Selected article for: "data set and rate ratio"

Author: Pollack, Catherine C; Gilbert-Diamond, Diane; Alford-Teaster, Jennifer A; Onega, Tracy
Title: Language and Sentiment Regarding Telemedicine and COVID-19 on Twitter: Longitudinal Infodemiology Study
  • Cord-id: 378xtw77
  • Document date: 2021_6_21
  • ID: 378xtw77
    Snippet: BACKGROUND: The COVID-19 pandemic has necessitated a rapid shift in how individuals interact with and receive fundamental services, including health care. Although telemedicine is not a novel technology, previous studies have offered mixed opinions surrounding its utilization. However, there exists a dearth of research on how these opinions have evolved over the course of the current pandemic. OBJECTIVE: This study aims to evaluate how the language and sentiment surrounding telemedicine has evol
    Document: BACKGROUND: The COVID-19 pandemic has necessitated a rapid shift in how individuals interact with and receive fundamental services, including health care. Although telemedicine is not a novel technology, previous studies have offered mixed opinions surrounding its utilization. However, there exists a dearth of research on how these opinions have evolved over the course of the current pandemic. OBJECTIVE: This study aims to evaluate how the language and sentiment surrounding telemedicine has evolved throughout the COVID-19 pandemic. METHODS: Tweets published between January 1, 2020, and April 24, 2021, containing at least one telemedicine-related and one COVID-19–related search term (“telemedicine-COVID”) were collected from the Twitter full archive search (N=351,718). A comparator sample containing only COVID-19 terms (“general-COVID”) was collected and sampled based on the daily distribution of telemedicine-COVID tweets. In addition to analyses of retweets and favorites, sentiment analysis was performed on both data sets in aggregate and within a subset of tweets receiving the top 100 most and least retweets. RESULTS: Telemedicine gained prominence during the early stages of the pandemic (ie, March through May 2020) before leveling off and reaching a steady state from June 2020 onward. Telemedicine-COVID tweets had a 21% lower average number of retweets than general-COVID tweets (incidence rate ratio 0.79, 95% CI 0.63-0.99; P=.04), but there was no difference in favorites. A majority of telemedicine-COVID tweets (180,295/351,718, 51.3%) were characterized as “positive,” compared to only 38.5% (135,434/351,401) of general-COVID tweets (P<.001). This trend was also true on a monthly level from March 2020 through April 2021. The most retweeted posts in both telemedicine-COVID and general-COVID data sets were authored by journalists and politicians.
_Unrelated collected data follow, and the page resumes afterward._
(* ===== verification/TcpWriteFacts.v ===== *)
(** A write of the transport and its request: a write that fails, wherever it fails and
    whatever other threads do meanwhile, never leaves its request in flight; a write that
    succeeds sent the whole encoding of the request before any limit. *)

From S2P Require Import Prelude Pdu DeviceId DeviceIdTolerant TcpAdu TcpOwner TcpOwnerFacts Coalescing TcpTimeline TcpOperation TcpOperationFacts TcpTransport TcpTransportFacts.

(** * Calls that leave a request to its writer *)

(** Only the thread that writes the physical request [p] marks it and records its
    transmission, and no thread binds the transport [self] again. *)
Definition quiet (p self : Z) (op : owner_op) : Prop :=
  match op with
  | OpMarkWriteInvoked w | OpTransmit w _ _ => tv_physicalRequestID w <> p
  | OpBind t => t <> self
  | _ => True
  end.

(** What a call does to the entry of [p]: it stays as it was, with its binding, or goes. *)
Record keeps (p self : Z) (o o' : owner) : Prop := mk_keeps {
  kp_self : ow_self o' = ow_self o;
  kp_bound : ow_boundTransport o' = Some self -> ow_boundTransport o = Some self;
  kp_entry : forall i r', ow_inFlight o' !! i = Some r' -> or_physicalRequestID r' = p ->
    exists r, ow_inFlight o !! i = Some r /\ or_physicalRequestID r = p /\
      or_generation r' = or_generation r /\ or_state r' = or_state r /\
      (ow_boundTransport o = Some self -> ow_boundTransport o' = Some self)
}.

Lemma entry_refl p self o : keeps p self o o.
Proof. split; [done|done|]. intros i r' Hi Hp. by exists r'. Qed.

Lemma entry_trans p self o1 o2 o3 : keeps p self o1 o2 -> keeps p self o2 o3 -> keeps p self o1 o3.
Proof.
  intros [S1 B1 E1] [S2 B2 E2]. split; [congruence|tauto|].
  intros i r3 H3 Hp. destruct (E2 _ _ H3 Hp) as (r2 & H2 & Hp2 & Hg2 & Hs2 & Hb2).
  destruct (E1 _ _ H2 Hp2) as (r1 & H1 & Hp1 & Hg1 & Hs1 & Hb1).
  exists r1. conj; [done|done|congruence|congruence|tauto].
Qed.

Lemma keeps_sub p self o o' :
  ow_self o' = ow_self o -> ow_boundTransport o' = ow_boundTransport o ->
  ow_inFlight o' ⊆ ow_inFlight o -> keeps p self o o'.
Proof.
  intros Es Eb Hsub. split; [done|by rewrite Eb|]. intros i r' Hi Hp. exists r'.
  rewrite Eb. conj; [by eapply lookup_weaken|done..].
Qed.

Lemma keeps_empty p self o o' :
  ow_self o' = ow_self o -> ow_boundTransport o' = None \/ ow_boundTransport o' = ow_boundTransport o ->
  ow_inFlight o' = ∅ -> keeps p self o o'.
Proof.
  intros Es Eb Hi. split; [done| |].
  - destruct Eb as [Eb|Eb]; rewrite Eb; done.
  - intros i r'. by rewrite Hi, lookup_empty.
Qed.

(** Storing a request over one that differs only in what [p] does not see. *)
Lemma keeps_store p self o r r' :
  ow_inFlight o !! or_transactionID r' = Some r ->
  (or_physicalRequestID r' = p ->
     or_physicalRequestID r = p /\ or_generation r' = or_generation r /\ or_state r' = or_state r) ->
  keeps p self o (store_request r' o).
Proof.
  intros Hr He. split; [done|done|]. cbn. intros i s [[<- <-]|[Hne Hs]]%lookup_insert_Some Hp.
  - destruct (He Hp) as (H1 & H2 & H3). by exists r.
  - by exists s.
Qed.

Ltac keep_sub :=
  first [ apply entry_refl
        | apply keeps_sub; [reflexivity|reflexivity|cbn; apply delete_subseteq]
        | apply keeps_sub; [reflexivity|reflexivity|cbn; reflexivity]
        | apply keeps_empty; [reflexivity|by (left + right)|reflexivity] ].

Lemma keeps_rewind p self o o' id : keeps p self o o' -> keeps p self o (rewindAllocator id o').
Proof. intros H. eapply entry_trans; [exact H|]. unfold rewindAllocator. case_test; keep_sub. Qed.

Lemma close_ambiguous_keeps p self o r :
  ow_inFlight o !! or_transactionID r = Some r -> keeps p self o (fst (close_ambiguous o r)).
Proof.
  intros Hr. rewrite close_ambiguous_spec by done. cbn [fst]. apply keeps_empty; [done|by right|].
  cbn. done.
Qed.

Lemma transmit_keeps p self o v result d :
  owner_ok o -> tv_physicalRequestID v <> p -> keeps p self o (fst (recordTransmitUntil o v result d)).
Proof.
  intros Ho Hv. unfold recordTransmitUntil.
  destruct (ow_earlyCompletions o !! _); [case_test; keep_sub|].
  destruct (requestFor _ _ _) as [r|] eqn:E; [|keep_sub].
  pose proof (requestFor_ok _ _ _ _ E) as (_ & Ep & _). apply requestFor_lookup in E as [E _]; [|done].
  pose proof (close_ambiguous_keeps p self o r E) as Hc.
  destruct result; try (by destruct (close_ambiguous o r)); cbn [fst]; try keep_sub.
  - apply keeps_rewind. keep_sub.
  - apply (keeps_store _ _ _ r); [by case_test|]. intros Hp. exfalso. apply Hv. rewrite <- Ep, <- Hp. by case_test.
Qed.

Lemma transmit_bound o v result d :
  owner_ok o -> ow_boundTransport (fst (recordTransmitUntil o v result d)) = ow_boundTransport o.
Proof.
  intros Ho. unfold recordTransmitUntil. destruct (ow_earlyCompletions o !! _); [by case_test|].
  destruct (requestFor _ _ _) as [r|] eqn:E; [|done]. apply requestFor_lookup in E as [E _]; [|done].
  destruct result; try rewrite (close_ambiguous_spec o r E); try done.
  unfold rewindAllocator. by case_test.
Qed.

Lemma expired_keeps p self o candidates expired :
  keeps p self o (fst (expire_loop o candidates expired)).
Proof.
  revert o expired. induction candidates as [|r candidates IH]; intros o expired; [apply entry_refl|].
  cbn [expire_loop]. cbv zeta. case_test.
  - rewrite failAll_spec. cbn [fst]. keep_sub.
  - eapply entry_trans; [|apply IH]. unfold addTombstone. case_test; keep_sub.
Qed.

Lemma abandon_keeps p self o v reason : owner_ok o -> keeps p self o (fst (AbandonAfterWrite o v reason)).
Proof.
  intros Ho. unfold AbandonAfterWrite. case_test; [keep_sub|].
  destruct (requestFor o v requestWaiting) as [r|] eqn:E.
  - apply requestFor_lookup in E as [E _]; [|done]. case_test.
    + rewrite (failAllExcept_spec _ _ r) by done. apply keeps_empty; [done|by right|].
      apply delete_singleton_eq.
    + unfold addTombstone. case_test; keep_sub.
  - destruct (requestFor o v requestWriteInvoked) as [r|] eqn:E'; [|keep_sub].
    apply requestFor_lookup in E' as [E' _]; [|done].
    pose proof (close_ambiguous_keeps p self o r E'). by destruct (close_ambiguous o r).
Qed.

Lemma diagnostic_keeps p self o generation adu : keeps p self o (fst (newDiagnosticFrame o generation adu)).
Proof. unfold newDiagnosticFrame. case_test; keep_sub. Qed.

Lemma correlate_keeps p self o generation adu : keeps p self o (fst (Correlate o generation adu)).
Proof.
  pose proof (diagnostic_keeps p self o generation adu) as Hd.
  assert (Htomb : keeps p self o (fst (correlate_tombstone o generation adu))).
  { unfold correlate_tombstone. destruct (tombstone_for _ _); [|done]. case_test; [done|].
    destruct (validateOwnedResponse _ _); [keep_sub|]. case_test; keep_sub. }
  unfold Correlate. case_test; [done|]. case_test.
  { pose proof (diagnostic_keeps p self (set_closed true o) generation adu) as Hc.
    destruct (newDiagnosticFrame (set_closed true o) generation adu) as [o1 [response errs]]. cbn [fst] in *.
    eapply entry_trans; [|exact Hc]. keep_sub. }
  destruct (ow_inFlight o !! _) as [r|]; [|done]. case_test; [|done]. case_test; [done|].
  pose proof (correlateActive_owner o r adu) as Ea.
  destruct (correlateActive o r adu) as [o' result]. cbn [fst] in Ea. subst o'. case_test; keep_sub.
Qed.

Lemma reserve_keeps p self o unit kind read dev dec deadline :
  owner_ok o -> p < physical_bound o ->
  keeps p self o (fst (reserve o unit kind read dev dec deadline)).
Proof.
  intros Ho Hp. unfold reserve. repeat (case_test; [keep_sub|]).
  destruct (allocate_spec o Ho) as (next & [id|] & -> & _ & Hs); [|keep_sub].
  cbn [ow_nextPhysicalRequestID set_nextTransactionID].
  destruct (ow_nextPhysicalRequestID o =? 0) eqn:E0; [keep_sub|]. cbn [fst].
  split; [done|done|]. cbn. unfold physical_bound in Hp. rewrite E0 in Hp.
  intros i s [[<- <-]|[_ Hi]]%lookup_insert_Some Hs'; [cbn in Hs'; lia|]. by exists s.
Qed.

Lemma run_op_keeps p self o op :
  owner_ok o -> p < physical_bound o -> quiet p self op -> keeps p self o (fst (run_op o op)).
Proof.
  intros Ho Hp Hq. destruct op; cbn [run_op fst].
  - unfold reserveReadUntil. destruct (validateReadRegistersRequest _); [keep_sub|by apply reserve_keeps].
  - unfold reserveDeviceIDUntil. destruct (validateDeviceIDRequest _); [keep_sub|].
    case_test; [keep_sub|by apply reserve_keeps].
  - unfold CancelBeforeWrite. destruct (requestFor _ _ _); [|keep_sub]. apply keeps_rewind. keep_sub.
  - unfold replaceReservedRead. destruct (validateReadRegistersRequest _); [keep_sub|].
    destruct (requestFor _ _ _) as [r|] eqn:E; [|keep_sub]. case_test; [keep_sub|].
    apply requestFor_lookup in E as [E _]; [|done]. by apply (keeps_store _ _ _ r).
  - unfold MarkWriteInvoked. destruct (requestFor _ _ _) as [r|] eqn:E; [|keep_sub].
    pose proof (requestFor_ok _ _ _ _ E) as (_ & Ep & _).
    apply requestFor_lookup in E as [E _]; [|done]. apply (keeps_store _ _ _ r); [done|].
    cbn in Hq |- *. intros Hr. exfalso. by rewrite Ep in Hr.
  - by apply transmit_keeps.
  - unfold abandonExpired. case_test; [keep_sub|]. apply expired_keeps.
  - by apply abandon_keeps.
  - cbn. keep_sub.
  - apply correlate_keeps.
  - unfold bindTransport. case_test; [keep_sub|]. bool_hyps. cbn in Hq. cbn [fst].
    split; [done|cbn; intros [= ->]; done|]. cbn. intros i r Hi Hr. exists r.
    conj; try done. intros Hb. exfalso. apply H0. by rewrite Hb.
  - unfold loseTransport. case_test; [keep_sub|]. rewrite failAll_spec. case_test; keep_sub.
  - unfold Close. rewrite failAll_spec. keep_sub.
  - unfold retire. rewrite failAll_spec. keep_sub.
  - unfold Reconnect. case_test; [keep_sub|].
    match goal with |- context [if ?b =? 0 then _ else _] => destruct (b =? 0) end; keep_sub.
  - keep_sub.
Qed.

Lemma moves_keeps p self o o' out :
  moves (quiet p self) o o' out -> owner_ok o -> p < physical_bound o ->
  keeps p self o o' /\ owner_ok o' /\ p < physical_bound o'.
Proof.
  intros (ops & Hq & <- & _). clear out. revert o. induction ops as [|op ops IH]; intros o Ho Hp.
  { split; [apply entry_refl|done]. }
  apply Forall_cons in Hq as [Hop Hq]. cbn.
  pose proof (run_op_keeps p self o op Ho Hp Hop) as Hk. pose proof (run_op_inv o op Ho) as Ho1.
  destruct (run_op_advances o op Ho) as [Hb _].
  destruct (run_op o op) as [o1 rs]. cbn [fst] in *.
  destruct (IH Hq o1 Ho1 ltac:(lia)) as (Hk1 & Ho2 & Hp2). destruct (run_ops o1 ops) as [o2 rs2].
  split; [by eapply entry_trans|done].
Qed.

Lemma quiet_settling p self op : settling op -> quiet p self op.
Proof. by destruct op. Qed.

(** * The request of a write *)

Section Held.
Context (v : TCPReservation) (self : Z).

Abbreviation p := (tv_physicalRequestID v).

(** The request, if it is still in flight, is where the reservation says, in the state
    [st]; and while [bound], its transport is still the owner's. *)
Record held (st : requestState) (bound : Prop) (o : owner) : Prop := mk_held {
  hd_ok : owner_ok o;
  hd_self : ow_self o = tv_owner v;
  hd_past : p < physical_bound o;
  hd_entry : forall i r, ow_inFlight o !! i = Some r -> or_physicalRequestID r = p ->
    i = tv_transactionID v /\ or_generation r = tv_generation v /\ or_state r = st /\
    (bound -> ow_boundTransport o = Some self)
}.

(** The request is no longer in flight. *)
Definition gone (o : owner) : Prop := owner_ok o /\ ow_self o = tv_owner v /\ p < physical_bound o /\ ~ live o p.

Lemma gone_held st bound o : gone o -> held st bound o.
Proof. intros (Ho & Hs & Hp & Hl). split; try done. intros i r Hi Hr. exfalso. apply Hl. by exists i, r. Qed.

Lemma held_moves st bound o o' out :
  moves (quiet p self) o o' out -> held st bound o -> held st bound o'.
Proof.
  intros Hm [Ho Hs Hp He]. destruct (moves_keeps _ _ _ _ _ Hm Ho Hp) as ([Ks Kb Ke] & Ho' & Hp').
  split; [done|congruence|done|]. intros i r' Hi Hr'.
  destruct (Ke _ _ Hi Hr') as (r & Hr & Hrp & Hg & Hst & Hb).
  destruct (He _ _ Hr Hrp) as (H1 & H2 & H3 & H4). conj; [done|congruence|congruence|tauto].
Qed.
Whereas the majority of the most retweeted posts within the telemedicine-COVID data set were positive (55/101, 54.5%), a plurality of the most retweeted posts within the general-COVID data set were negative (44/89, 49.4%; P=.01). CONCLUSIONS: During the COVID-19 pandemic, opinions surrounding telemedicine evolved to become more positive, especially when compared to the larger pool of COVID-19–related tweets. Decision makers should capitalize on these shifting public opinions to invest in telemedicine infrastructure and ensure its accessibility and success in a postpandemic world.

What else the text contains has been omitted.